→ Your task:
Where in the data does the word "left" appear? Find those lines and copy them.

(Items from a dataset)
End PatternFacts.

(** ** createTableQuery: errors, plain columns, unique keys *)

Section CreateTableMore.

Variable C : Collaborators.

Import JsString.

Lemma scan_attribute_none (st : columnScan) (attr dataType : string) :
  scan_attribute C st attr dataType = None ->
  includes dataType "REFERENCES" = true /\ match_references dataType = None.
Proof.
  unfold scan_attribute.
  destruct (includes dataType "PRIMARY KEY"),
           (includes dataType "REFERENCES");
    try discriminate;
    destruct (match_references dataType) as [[m1 m2]|]; try discriminate;
    now split.
Qed.

Lemma scan_attributes_none (object attributes : list (string * string)) :
  forall st,
    scan_attributes C object st attributes = None ->
    "hasOwnProperty" ∈ object.*1 \/
    exists col dataType,
      (col, dataType) ∈ attributes /\
      includes dataType "REFERENCES" = true /\
      match_references dataType = None.
Proof.
  induction attributes as [|[attr ty] rest IH]; intros st H; [discriminate |].
  cbn [scan_attributes] in H.
  assert (Hrest : forall st1, scan_attributes C object st1 rest = None ->
    "hasOwnProperty" ∈ object.*1 \/
    exists col dataType,
      (col, dataType) ∈ (attr, ty) :: rest /\
      includes dataType "REFERENCES" = true /\
      match_references dataType = None).
  { intros st1 H1. destruct (IH st1 H1) as [Hm|(col & dataType & Hin & Hbad)];
      [now left |].
    right. exists col, dataType. split; [now right | exact Hbad]. }
  destruct (JsObject.hasOwnProperty object attr) as [[|]|] eqn:Ecall.
  - destruct (scan_attribute C st attr ty) as [st1|] eqn:E;
      [now apply Hrest with st1 |].
    apply scan_attribute_none in E. right. exists attr, ty.
    split; [left | exact E].
  - now apply Hrest with st.
  - left. destruct (hidden_or_not object) as [Hm|Hm]; [exact Hm |].
    unfold JsObject.hasOwnProperty in Ecall. apply obj_get_none in Hm.
    rewrite Hm in Ecall. discriminate.
Qed.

→ Solution for this exercise:
      [now left |].
    split; [left | exact E].
  - left. destruct (hidden_or_not object) as [Hm|Hm]; [exact Hm |].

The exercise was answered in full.